Making such publication mandatory would invade the fundamental rights of liberty and privacy, the Lucknow bench of the Allahabad High Court ruled
In a judgement that is likely to bring relief to inter-faith couples, the Allahabad High Court Wednesday declared as optional the mandatory publication of notice of intended marriages under the Special Marriage Act, saying it violated the Right To Privacy.
Making such publication mandatory would invade in the fundamental rights of liberty and privacy, the Lucknow bench of the Allahabad High Court said.
It would also affect the couple’s freedom to choose marriage “without interference from state and non-state actors”, Justice Vivek Chaudhary said in his 47-page order.
He said it shall be optional for the parties to the intended marriage to make a request in writing to the marriage officer to publish or not to publish such a notice.
If the couple did not intend so, the marriage officer has to solemnise their marriage forthwith without publication of 30 days notice, the order said.
A section of the Special Marriage Act, 1954, requires an inter-faith couple to give written notice of the marriage to the district marriage officer.
The court was considering a habeas corpus petition alleging that an adult girl is being detained against her wishes to marry her lover who belongs to a different religion.
The judgement comes against the backdrop of a recent controversial law enacted by the Uttar Pradesh government which prohibits forcible conversion for the sake of marriage.
The Uttar Pradesh Prohibition of Unlawful Conversion of Religion Ordinance, 2020, prohibits conversion of religion by marriage to be unlawful.

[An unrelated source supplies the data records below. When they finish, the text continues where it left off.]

(* ===== verification/RuntimeMemory.v ===== *)
(** Memory of the run-time library ([src/stdlib/runtime/coglet_runtime_mem.c]) and the contract
    of its allocators.

    The library gives compiled programs their storage: a heap over [malloc], a growable arena
    and a debugging allocator over any other allocator, and an arena in a buffer of the
    caller.  All of them have the interface [CogletRuntimeAllocator], three functions and a
    state; this file has the interface ([Allocator]) and what an allocator promises
    ([LawfulAllocator]).

    An address is an integer in [0, 2^64), [NULL] is 0, and sizes are [size_t] of 64 bits.
    [Bytes] is what the program stores; the library's own structures, which lie in storage it
    allocated, are records that carry their address.  A call ends with a value, or in
    [coglet_rt_mem_fail], which stops the process, or is undefined. *)
From S2P Require Import Prelude.

Inductive result (A : Type) : Type :=
| Done (a : A)
| OutOfMemory
| Undefined.
Arguments Done {A} a.
Arguments OutOfMemory {A}.
Arguments Undefined {A}.

Definition Bytes : Type := Z -> Z.
Notation Pointer := Z (only parsing).
Definition NULL : Pointer := 0.

(** A start and a size. *)
Notation Region := (Z * Z)%type (only parsing).

(** ** Computations on a state and the bytes *)

Definition R (St A : Type) : Type := St * Bytes -> result (A * (St * Bytes)).

#[global] Instance R_ret St : MRet (R St) := fun _ a w => Done (a, w).
#[global] Instance R_bind St : MBind (R St) := fun _ _ k m w =>
  match m w with
  | Done (a, w') => k a w'
  | OutOfMemory => OutOfMemory
  | Undefined => Undefined
  end.

Definition coglet_rt_mem_fail {St A} : R St A := fun _ => OutOfMemory.
Definition undefined {St A} : R St A := fun _ => Undefined.
Definition get_state {St} : R St St := fun w => Done (w.1, w).
Definition put_state {St} (s : St) : R St unit := fun w => Done (tt, (s, w.2)).
Definition on_bytes {St} (f : Bytes -> Bytes) : R St unit := fun w => Done (tt, (w.1, f w.2)).

(** A call of the allocator below. *)
Definition call_parent {St T A} (m : R St A) : R (T * St) A := fun w =>
  match m (w.1.2, w.2) with
  | Done (a, (s, b)) => Done (a, ((w.1.1, s), b))
  | OutOfMemory => OutOfMemory
  | Undefined => Undefined
  end.

(** ** Bytes *)

Definition within (p n a : Z) : bool := (p <=? a) && (a <? p + n).

Definition memset_bytes (p byte n : Z) (m : Bytes) : Bytes := fun a => if within p n a then byte else m a.

Definition memcpy_bytes (dst src n : Z) (m : Bytes) : Bytes :=
  fun a => if within dst n a then m (src + (a - dst)) else m a.

Definition disjoint_regions (a b : Region) : Prop := a.1 + a.2 <= b.1 \/ b.1 + b.2 <= a.1.

#[global] Instance disjoint_regions_dec a b : Decision (disjoint_regions a b).
Proof. unfold disjoint_regions. apply _. Defined.

Definition memset {St} (p byte n : Z) : R St unit := on_bytes (memset_bytes p byte n).

(** Copying between objects that overlap is undefined. *)
Definition memcpy {St} (dst src n : Z) : R St unit :=
  if decide (n = 0 \/ disjoint_regions (dst, n) (src, n)) then on_bytes (memcpy_bytes dst src n)
  else undefined.

(** ** Sizes and alignments *)

(** [sizeof(void * )] *)
Definition POINTER_SIZE : Z := 8.

(** The parameter is a [uint64_t] and [SIZE_MAX] is its maximum. *)
Definition coglet_rt_mem_checked_size {St} (value : Z) : R St Z :=
  if SIZE_MAX <? value then coglet_rt_mem_fail else mret value.

Definition coglet_rt_mem_checked_alignment {St} (value : Z) : R St Z :=
  if (value =? 0) || negb (Z.land value (u64 (value - 1)) =? 0) || (SIZE_MAX <? value)
  then coglet_rt_mem_fail
  else mret (if value <? POINTER_SIZE then POINTER_SIZE else value).

Definition coglet_rt_align_up_uintptr (value alignment : Z) : Z :=
  Z.land (u64 (value + u64 (alignment - 1))) (not64 (u64 (alignment - 1))).

(** ** The interface *)

(** [CogletRuntimeAllocator]; its functions are never null here. *)
Record Allocator (St : Type) : Type := mkAllocator {
  allocate : Z -> Z -> R St Pointer;                  (* size, alignment *)
  resize : Pointer -> Z -> Z -> Z -> R St Pointer;    (* pointer, old size, new size, alignment *)
  free : Pointer -> Z -> Z -> R St unit;              (* pointer, size, alignment *)
}.
Arguments mkAllocator {St}.
Arguments allocate {St}.
Arguments resize {St}.
Arguments free {St}.

(** ** What an allocator promises *)

Definition valid_alignment (a : Z) : Prop := exists k, 0 <= k < 64 /\ a = 2 ^ k.

Definition region_ok (r : Region) : Prop := 0 < r.1 /\ 0 < r.2 /\ r.1 + r.2 < 2 ^ 64.

Definition regions_ok (rs : list Region) : Prop :=
  Forall region_ok rs /\
  forall i j r r', rs !! i = Some r -> rs !! j = Some r' -> i <> j -> disjoint_regions r r'.

(** The bytes of the regions are the same. *)
Definition same_bytes (rs : list Region) (m m' : Bytes) : Prop :=
  forall r a, r ∈ rs -> within r.1 r.2 a = true -> m' a = m a.

(** [owns s mine others]: [mine] are regions the allocator has handed out and not taken back,
    [others] are regions in use elsewhere. Storage that is handed out is aligned, inside the
    address space and disjoint from everything in use, and no call disturbs the contents of a
    region in use; resizing keeps the contents. No call is undefined. *)
Class LawfulAllocator {St} (a : Allocator St) : Type := {
  owns : St -> list Region -> list Region -> Prop;
  owns_regions s mine others : owns s mine others -> regions_ok (mine ++ others);
  owns_perm s mine mine' others : mine ≡ₚ mine' -> owns s mine others -> owns s mine' others;
  allocate_ok s m mine others size alignment :
    owns s mine others -> 0 <= size < 2 ^ 64 -> valid_alignment alignment ->
    match allocate a size alignment (s, m) with
    | Done (p, (s', m')) =>
        same_bytes (mine ++ others) m m' /\
        if size =? 0 then p = NULL /\ owns s' mine others
        else (alignment | p) /\ owns s' ((p, size) :: mine) others
    | OutOfMemory => True
    | Undefined => False
    end;
  free_ok s m p size mine others alignment :
    owns s ((p, size) :: mine) others -> valid_alignment alignment ->
    exists s' m', free a p size alignment (s, m) = Done (tt, (s', m'))
      /\ same_bytes (mine ++ others) m m' /\ owns s' mine others;
  free_null size alignment w : free a NULL size alignment w = Done (tt, w);
  resize_ok s m p old_size mine others size alignment :
    owns s ((p, old_size) :: mine) others -> 0 <= size < 2 ^ 64 -> valid_alignment alignment ->
    match resize a p old_size size alignment (s, m) with
    | Done (q, (s', m')) =>
        same_bytes (mine ++ others) m m' /\
        if size =? 0 then q = NULL /\ owns s' mine others
        else (alignment | q) /\ owns s' ((q, size) :: mine) others
             /\ forall i, 0 <= i < Z.min old_size size -> m' (q + i) = m (p + i)
    | OutOfMemory => True
    | Undefined => False
    end;
  resize_null old_size size alignment :
    0 <= size < 2 ^ 64 -> valid_alignment alignment ->
    forall w, resize a NULL old_size size alignment w = allocate a size alignment w;
}.

(** ** Alignment *)

Lemma valid_alignment_bound a : valid_alignment a -> 0 < a < 2 ^ 64.
Proof.
  intros (k & Hk & ->). split; [apply pow2_pos; lia|]. apply Z.pow_lt_mono_r; lia.
Qed.

Lemma power_of_two_test x :
  0 < x -> Z.land x (x - 1) = 0 <-> x = 2 ^ Z.log2 x.
Proof.
  intros Hx. pose proof (Z.log2_spec x Hx) as [Hlo Hhi]. pose proof (Z.log2_nonneg x).
  split.
  - intros Hl. destruct (decide (x = 2 ^ Z.log2 x)) as [|Hne]; [done|exfalso].
    assert (Hb : Z.testbit (Z.land x (x - 1)) (Z.log2 x) = true).
    { assert (E : Z.log2 (x - 1) = Z.log2 x) by (apply Z.log2_unique; lia).
      pose proof (pow2_pos (Z.log2 x) ltac:(done)). rewrite Z.land_spec, Z.bit_log2 by lia.
      rewrite <- E, Z.bit_log2; [done|]. lia. }
    by rewrite Hl, Z.bits_0 in Hb.
  - intros E. rewrite E, land_ones_mod by lia. apply Z.mod_same. lia.
Qed.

The single judge bench, however, clarified that it would be open for the marriage officer to verify the identification, age and valid consent of the parties or otherwise their competence to marry under the Act.
“In case, the marriage officer has any doubt, it shall be open for him to ask for appropriate details or proof as per the facts of the case,” the court noted.
The judgement came following a petition filed by Abhisek Kumar Pandey, who said that his wife Sufia Sultana, who had changed her religion to become a Hindu and renamed as Simran, married him as per Hindu rites.
He alleged that her father was keeping her in illegal detention and prayed that she should be put at liberty.
On an earlier direction of the court, Simran appeared before the court along with her father.
In the course of hearing, the couple stated that they were major and married out of their free will and wanted to live together.
Finally, Simran’s father agreed with their marriage.
The controversy between the parties ended but the court took notice of the fact that under Special Marriage Act, 1954, it was mandatory to publish 30 days’ prior notice before the marriage officer solemnised the marriage of the intending couple.
Interpreting various pronouncements of the Supreme Court, the high court concluded that forcing the intending couple to publish the said notice infringed upon their fundamental rights of personal liberty and privacy.
It said that marriages in all religions are made either under personal laws or under the Special Marriage Act, 1954.
“Under any personal law, no such notice is required and the priest solemnises the marriage on the will of the intending couple and if legal objections arise later, they are free to move the competent court for redress.
“Then no reasonable purpose is achieved by putting the provision of 30 days’ notice publication under the Special Marriage Act,” the court ruled.
“Thus, this court mandates that while giving notice under the Special Marriage Act, it shall be optional for the parties to the intended marriage to make a request in writing to the Marriage Officer to publish or not to publish a notice of 30 days and follow the procedure of objections as prescribed under the Act,” justice Chaudhary said.
“In case the intending couple does not make such a request for publication of notice in writing, the marriage officer shall not publish any such notice or entertain objections to the intended marriage and proceed with the solemnisation of the marriage,” the judge said.
The Prohibition of Unlawful Conversion of Religion Ordinance, 2020, which was notified by the Uttar Pradesh government on November 27, provides for a jail term of up to 10 years for any violations.
Under the law, which deals with different categories of offences, a marriage will be declared “null and void” if the conversion of a woman is solely for that purpose.
The onus to prove that the conversion has not been done forcibly will lie on the accused and the convert.
The Supreme Court has, however, agreed to examine controversial new laws of Uttar Pradesh and Uttarakhand regulating religious conversions due to inter-faith marriages.
But the bench headed by Chief Justice S A Bobde refused to stay the controversial provisions of the laws and issued notices to both state governments on two different petitions and has sought response from both the state governments within four weeks.
The Uttar Pradesh law seeks to curb ‘love jihad’, a term coined by BJP leaders and right-wing activists to describe the crime against which Chief Minister Yogi Adityanath has also spoken out publicly.
Addressing bypoll rallies in Jaunpur and Deoria, Adityanath had used the Hindu funeral chant of ‘Ram Naam Satya Hai’ to threaten those who do not respect daughters and sisters.